Each nucleic acid is a string, that is, composed of many building blocks, one after the other, called nucleotides. These nucleotides join together through chemical forces at each end of the block. Only four different nucleotides make up DNA. These are adenine (A), guanine (G), thymine (T) and cytosine (C.) RNA also has only four nucleotide blocks, but instead of thymine (T), it has uracil (U.)

A living being contains many nucleic acid instructions in its cells. Each cell can read the instruction string and make the relevant products. Because every organism needs to make many different products, the nucleic acid string contains many small sections of instructions. These sections are called genes and the cell generally reads each gene as the instructions for a particular product.

It’s the sequence of nucleotides that matters with nucleic acids, and complicated instructions require no more than four nucleotides. The human genome, for example, contains 3.2 billion nucleotides in each strand. Smaller organisms tend to have shorter nucleic acids, such as the bacterium Haemophilus influenzae at 1.8 million bases per strand.

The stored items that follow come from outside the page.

Lemma keyword_gate_witness :
  Scorer.final_score (lib := Runtime.lib) (cfg := default_config)
                     (W := Scenario.sparse_world)
                     Scenario.announcement_id Scenario.downloaded
  = (Ok Scorer.rejection, Scenario.downloaded).
Proof.
  apply (keyword_gate_rejects_without_model_call
           (lib := Runtime.lib) (cfg := default_config)
           (W := Scenario.sparse_world)
           Scenario.announcement_id {[ Str.utf8 "3357.pdf" ]}
           Scenario.sparse_text Scenario.downloaded).
  - reflexivity.
  - reflexivity.
  - vm_compute. lia.
Defined.

(* ===================================================================== *)
(** * The intake submitter validates before it posts *)
(* ===================================================================== *)

Section UploadValidation.
Context {lib : PyLib} {W : World}.

(** C9. An upload request whose organizer id is not twelve digits, or
    one of whose required fields is empty, or whose checksum is not 32
    characters long, makes [upload] return [None] from an unchanged
    state: nothing was logged, so no request left for the intake
    system. *)
Theorem upload_rejects_malformed_request_without_network
    (company_name bin message file md5sum kratkij_ii_analiz_ts : pystr)
    (s : state) :
  ~ Spec.well_formed_upload company_name bin message file md5sum ->
  Uploader.upload company_name bin message file md5sum kratkij_ii_analiz_ts s
  = (Ok None, s).
Proof.
  intros Hbad.
  unfold Uploader.upload, Uploader._validate_input_data.
  rewrite run_bind. unfold attempt.
  destruct (negb (forallb Str.truthy [company_name; bin; message; file; md5sum]))
    eqn:Hall; [reflexivity|].
  destruct (negb (str_isdigit bin) || negb (length bin =? 12)) eqn:Hbin;
    [reflexivity|].
  destruct (negb (Str.truthy file)) eqn:Hfile; [reflexivity|].
  destruct (negb (Str.truthy md5sum) || negb (length md5sum =? 32)) eqn:Hmd5;
    [reflexivity|].
  exfalso. apply Hbad.
  apply negb_false_iff in Hall. simpl in Hall.
  repeat (apply andb_prop in Hall; destruct Hall as [? Hall]).
  apply orb_false_elim in Hbin as [Hdigit Hlen].
  apply orb_false_elim in Hmd5 as [_ Hlen32].
  apply negb_false_iff in Hdigit, Hlen, Hlen32.
  apply Nat.eqb_eq in Hlen, Hlen32.
  unfold Spec.well_formed_upload.
  destruct company_name, bin, message, file, md5sum; try discriminate.
  repeat split; (discriminate || assumption).
Qed.

End UploadValidation.

(** An organizer id of eleven digits. *)
Lemma upload_eleven_digits_witness :
  Uploader.upload (lib := Runtime.lib) (W := Scenario.world)
    (Str.utf8 "ТОО Ромашка") (Str.utf8 "12345678901") (Str.utf8 "Название: ...")
    (Str.utf8 "UEsDBBQABgAIAAAAIQ==") (Str.utf8 "9e107d9d372bb6826bd81d3542a419d6")
    [] Runtime.empty_state
  = (Ok None, Runtime.empty_state).
Proof.
  apply (upload_rejects_malformed_request_without_network
           (lib := Runtime.lib) (W := Scenario.world)).
  unfold Spec.well_formed_upload. vm_compute. intros (_ & _ & _ & _ & _ & _ & H & _).
  discriminate H.
Defined.

(* ===================================================================== *)
(** * The retry wrapper around model calls *)
(* ===================================================================== *)

Section RetryModelRequest.

Lemma iter_shift (f : state -> state) (k : nat) (s : state) :
  Nat.iter k f (f s) = Nat.iter (S k) f s.
Proof. induction k as [|k IH]; simpl in *; [reflexivity | by rewrite IH]. Qed.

An analogy is that the English language has 26 letters, but English speakers can put all these letters together, in different word combinations, and have complex conversations. A very simple example is when someone says “pots”. The same letters in reverse mean something completely different; “Stop.” So in another example, when the cell reads a gene with a sequence starting CCTTGGAA…, it will produce a different cell product than one starting AATTGGAA… even though the sequences are similar. The nucleic acid sequences in genes must be relatively accurate, otherwise the body may not be able to build the correct product.

Basically, nucleic acids function as the computer that organizes the cell. They also provide the instructions the cell needs to replicate. Without nucleic acid, a cell or organism cannot build another version of itself. Only those life forms that can replicate can survive into the next generation. This is why nucleic acids are present in every form of life on earth.